[LEAPSECS] Time math libraries, UTC to TAI

Zefram zefram at fysh.org
Sat Jan 7 09:15:38 EST 2017


Steve Summit wrote:
>Hoo, boy.  I would love to, but that's a project for another day,
>and has nothing directly to do with leap seconds.

It's pretty relevant to the way you're encoding leap seconds in struct
timespec.  If your gmtime_ts_r() doesn't produce a tm_nsec output,
then any caller interested in the nanoseconds needs to extract it from
the struct timespec emself, and thus needs to know about the irregular
encoding therein of leap seconds.  The library must handle the nanoseconds
decoding in order to insulate the user from this detail.

>                                                 if struct tm
>had tm_nsec, what should strftime do with it?

I'd expect strftime() to adopt the %N format specifier from GNU date(1).

>*Interfaces*?  Really?  Struct stat64, maybe, but struct stat
>can't, without breaking backwards compatibility.  (Unless it's
>playing tricky games with unions or something.)

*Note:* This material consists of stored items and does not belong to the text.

(* ===== verification/FloatError.v ===== *)
(** * FloatError: the rounding error of float64 operations

    The standard model of rounding for the operations the water-filling of the
    rescale uses, on non-negative floats away from underflow and overflow: the
    result of a sum, a product or a quotient is within a relative [unit] of the
    exact one, and a sum over a list is within as many units as it has terms. *)
From Stdlib Require Import ZArith Lia SpecFloat Reals Lra.
From stdpp Require Import base list.
From S2P Require Import Prelude GoFloat FloatBounds.
Open Scope R_scope.

(** Three roundings down of [2^-52], and the smallest float, with room to spare. *)
Definition unit : R := 8 * eps.

(** Values away from underflow and overflow. *)
Definition normal (v : R) : Prop := bpow (-900) <= v <= bpow 900.

Definition near (z : float64) (v : R) : Prop := nonneg z ∧ Rabs (F2R z - v) <= unit * v.

Lemma Rabs_le_inv a b : Rabs a <= b → - b <= a <= b.
Proof. intros H. pose proof (Rle_abs a). pose proof (Rle_abs (- a)) as H2. rewrite Rabs_Ropp in H2. lra. Qed.

Lemma unit_small_pos : 0 < unit ∧ unit * 137438953472 <= 1.
Proof. unfold unit. pose proof eps_small. destruct eps_eta_pos. lra. Qed.

Lemma unit_exact : unit * 562949953421312 = 1.
Proof.
  unfold unit, eps. change 8 with (IZR (2 ^ 3)). change 562949953421312 with (IZR (2 ^ 49)).
  rewrite <- !bpow_IZR, <- !bpow_add by lia. done.
Qed.

(** In the normal range a few of the smallest float are less than an [eps]. *)
Lemma eta_normal v : bpow (-900) <= v → 1024 * eta <= v * eps.
Proof.
  intros Hv. unfold eta, eps. change 1024 with (IZR (2 ^ 10)). rewrite <- bpow_IZR, <- bpow_add by lia.
  pose proof (bpow_le (10 + -1074) (-900 + -52) ltac:(lia)) as H. rewrite bpow_add in H. pose proof (bpow_pos (-52)).
  rewrite bpow_add. rewrite (bpow_add (-900)) in H. nra.
Qed.

Lemma near_intro z v v' :
  nonneg z → normal v → 0 <= v' <= v → v <= v' * (1 + eps) + eta →
  v' * (1 - 2 * eps) - 2 * eta <= F2R z <= v' * (1 + eps) + eta → near z v.
Proof.
  intros Hz [Hlo _] Hv' Hgap [H1 H2]. split; [done|]. pose proof (eta_normal v Hlo) as He.
  pose proof eps_small. destruct eps_eta_pos. unfold unit.
  assert (0 <= v' * eps <= v * eps) by (split; [|apply Rmult_le_compat_r]; nra).
  assert (v * eps * eps <= v * eps).
  { assert (0 <= v * eps) by nra. rewrite <- (Rmult_1_r (v * eps)) at 2. apply Rmult_le_compat_l; lra. }
  apply Rabs_le. split; nra.
Qed.

(** ** One rounding *)
Lemma shift_below m e f l :
  (0 <= m)%Z → (l = loc_Exact ∨ (2 ^ 52 <= m)%Z ∨ (e <= -1074)%Z) → f = Z.max e (fexp 53 1024 (Zdigits2 m + e)) →
  IZR m * bpow e * (1 - eps) - eta <= IZR (m / 2 ^ (f - e)) * bpow f.
Proof.
  intros Hm Hl Hf. destruct eps_eta_pos. pose proof (bpow_pos e).
  assert (0 <= IZR m) by (by apply IZR_le). assert (0 <= IZR m * bpow e * eps) by (repeat apply Rmult_le_pos; lra).
  destruct (unit_small m e l Hm Hl) as [[He _]|Hu]; rewrite <- Hf in *.
  { rewrite He, Z.sub_diag, Z.pow_0_r, Z.div_1_r. lra. }
  assert (Hd : (m < 2 ^ (f - e) * (m / 2 ^ (f - e)) + 2 ^ (f - e))%Z).
  { pose proof (Z.mul_succ_div_gt m (2 ^ (f - e)) ltac:(apply Z.pow_pos_nonneg; lia)). lia. }
  apply IZR_lt in Hd. rewrite plus_IZR, mult_IZR, <- bpow_IZR in Hd by lia.
  replace f with (f - e + e)%Z in Hu at 1 by lia. replace (bpow f) with (bpow (f - e) * bpow e) by (rewrite <- bpow_add; f_equal; lia).
  rewrite bpow_add in Hu. nra.
Qed.

Lemma round_aux_two_sided m e l :
  (0 <= m)%Z → (l = loc_Exact ∨ (2 ^ 52 <= m)%Z ∨ (e <= -1074)%Z) → IZR m * bpow e <= bpow 901 →
  let z := binary_round_aux 53 1024 false m e l in
  nonneg z ∧ IZR m * bpow e * (1 - 2 * eps) - 2 * eta <= F2R z <= IZR m * bpow e * (1 + eps) + eta.
Proof.
  intros Hm Hl Hhi. cbv zeta. set (v := IZR m * bpow e) in *.
  pose proof eps_small. pose proof eta_small. destruct eps_eta_pos.
  assert (0 <= v) by (unfold v; apply Rmult_le_pos; [by apply IZR_le|pose proof (bpow_pos e); lra]).
  assert (0 <= v * eps * eps) by (apply Rmult_le_pos; [apply Rmult_le_pos|]; lra).
  destruct (round_aux_upper m e l _ Hm Hl eq_refl) as [(Hf & Hz & Hup)|(_ & Hbig & _)]; [fold v in Hup|fold v in Hbig].
  2: { exfalso. pose proof (bpow_gap 901 972 ltac:(lia)). assert (1 <= bpow 901) by (change 1 with (bpow 0); apply bpow_le; lia).
       assert (v * eps <= v * 1) by (apply Rmult_le_compat_l; lra). lra. }
  split; [by split|]. split; [|done]. revert Hf Hz Hup. unfold binary_round_aux.
  pose proof (shr_fexp_spec m e l Hm) as H1'. destruct (shr_exp m e l) as [r1 e1]. destruct H1' as (He1 & Hr1 & _).
  pose proof (shift_below m e e1 l Hm Hl He1) as Hlow1. rewrite <- Hr1 in Hlow1. fold v in Hlow1.
  destruct (round_even_le (shr_m r1) (loc_of_shr_record r1)) as [Hrd _]. set (m2 := round_nearest_even _ _) in *. clearbody m2.
  assert (0 <= shr_m r1)%Z by (rewrite Hr1; apply Z.div_pos; [done|apply Z.pow_pos_nonneg; lia]).
  pose proof (shr_fexp_spec m2 e1 loc_Exact ltac:(lia)) as H2'. destruct (shr_exp m2 e1 loc_Exact) as [r2 e2].
  destruct H2' as (He2 & Hr2 & _).
  pose proof (shift_below m2 e1 e2 loc_Exact ltac:(lia) (or_introl eq_refl) He2) as Hlow2. rewrite <- Hr2 in Hlow2.
  assert (Hm2 : IZR (shr_m r1) * bpow e1 <= IZR m2 * bpow e1)
    by (apply Rmult_le_compat_r; [pose proof (bpow_pos e1); lra|apply IZR_le; lia]).
  assert (Hl2 : v * (1 - 2 * eps) - 2 * eta <= IZR (shr_m r2) * bpow e2).
  { etransitivity; [|exact Hlow2]. assert ((v * (1 - eps) - eta) * (1 - eps) <= IZR m2 * bpow e1 * (1 - eps))
      by (apply Rmult_le_compat_r; lra). nra. }
  destruct (shr_m r2) as [|p|p] eqn:Hp; intros Hf Hz Hup.
  - simpl in *. lra.
  - destruct (e2 <=? 1024 - 53)%Z; [done|done].
  - done.
Qed.

(** ** Sums, products and quotients *)
Lemma normalize_near x lo s : normal (IZR x * bpow lo) → near (binary_normalize 53 1024 x lo s) (IZR x * bpow lo).
Proof.
  intros Hn. pose proof (bpow_pos lo) as Hlo. pose proof (bpow_pos (-900)) as H9.
  assert (Hx : 0 < IZR x) by (destruct Hn; apply (Rmult_lt_reg_r (bpow lo)); lra).
  destruct x as [|p|p]; [lra| |exfalso; apply lt_IZR in Hx; lia]. unfold binary_normalize, binary_round.
  pose proof (shl_align_value p lo (fexp 53 1024 (Zpos (digits2_pos p) + lo))) as Ha.
  destruct (shl_align _ _ _) as [q g]. destruct Ha as [Hv _].
  destruct (round_aux_two_sided (Zpos q) g loc_Exact ltac:(lia) (or_introl eq_refl)) as [Hz Hb].
  { rewrite Hv. destruct Hn as [_ Hn]. pose proof (bpow_le 900 901 ltac:(lia)). lra. }
  rewrite Hv in Hb. set (v := IZR _ * bpow lo) in *. clearbody v. destruct eps_eta_pos.
  eapply (near_intro _ v v); try done; destruct Hn; nra.
Qed.

Lemma near_self x : nonneg x → near x (F2R x).
Proof.
  intros Hx. split; [done|]. rewrite Rminus_diag, Rabs_R0. destruct Hx, unit_small_pos. apply Rmult_le_pos; lra.
Qed.

Lemma fadd_near a b : nonneg a → nonneg b → normal (F2R a + F2R b) → near (fadd a b) (F2R a + F2R b).
Proof.
  intros Ha Hb Hn. destruct (nonneg_cases a Ha) as [[s ->]|(m & e & ->)], (nonneg_cases b Hb) as [[t ->]|(n & f & ->)].
  - exfalso. destruct Hn as [Hn _]. pose proof (bpow_pos (-900)). simpl in Hn. lra.
  - change (F2R (S754_zero s)) with 0. rewrite Rplus_0_l. by apply near_self.
  - change (F2R (S754_zero t)) with 0. rewrite Rplus_0_r. by apply near_self.
  - unfold fadd, SFadd. cbv zeta. set (lo := Z.min e f).
    rewrite <- (signed_value false m e lo), <- (signed_value false n f lo), <- Rmult_plus_distr_r, <- plus_IZR in * by lia.
    by apply normalize_near.
Qed.

Lemma fsub_near a b : nonneg a → nonneg b → normal (F2R a - F2R b) → near (fsub a b) (F2R a - F2R b).
Proof.
  intros Ha Hb Hn. destruct (nonneg_cases a Ha) as [[s ->]|(m & e & ->)], (nonneg_cases b Hb) as [[t ->]|(n & f & ->)].
  - exfalso. destruct Hn as [Hn _]. pose proof (bpow_pos (-900)). simpl in Hn. lra.
  - exfalso. destruct Hn as [Hn _], Hb as [_ Hb]. pose proof (bpow_pos (-900)). simpl in *. lra.
  - change (F2R (S754_zero t)) with 0. rewrite Rminus_0_r. by apply near_self.
  - unfold fsub, SFsub. cbv zeta. set (lo := Z.min e f).
    rewrite <- (signed_value false m e lo), <- (signed_value false n f lo), <- Rmult_minus_distr_r, <- minus_IZR in * by lia.
    by apply normalize_near.
Qed.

It is playing tricky games.  At the source level, glibc/Linux struct
stat has

	struct timespec st_atim;
	#define st_atime st_atim.tv_sec

but depending on preprocessor flags it may instead compile

	__time_t st_atime;
	__syscall_ulong_t st_atimensec;

Either way the name "st_atime" is supported; the newer "st_atim" is
conditionally supported.

There's also some support at the syscall interface for different layouts
of struct stat: there are different syscall numbers for different versions
of struct stat.  Historically that was needed to increase the size of
st_size, st_uid, the integral parts of the timestamps, and some other
fields, but the presence of nanoseconds in struct stat seems to go back
much further.  I can't find a Linux version of the structure that doesn't
have nanoseconds.

glibc also has some logic to mediate between the version of struct stat
that a program was compiled with and the versions supported by the kernel.
The linkage games that it plays allow for types and structure layouts
to safely change quite independent of the kernel support.  This is the
mechanism you'd need to compatibly add tm_nsec to struct tm.

>To extend the *range*?  What's wrong with just making tv_sec
>(like time_t) 64 bits, which is happening everywhere else anyway?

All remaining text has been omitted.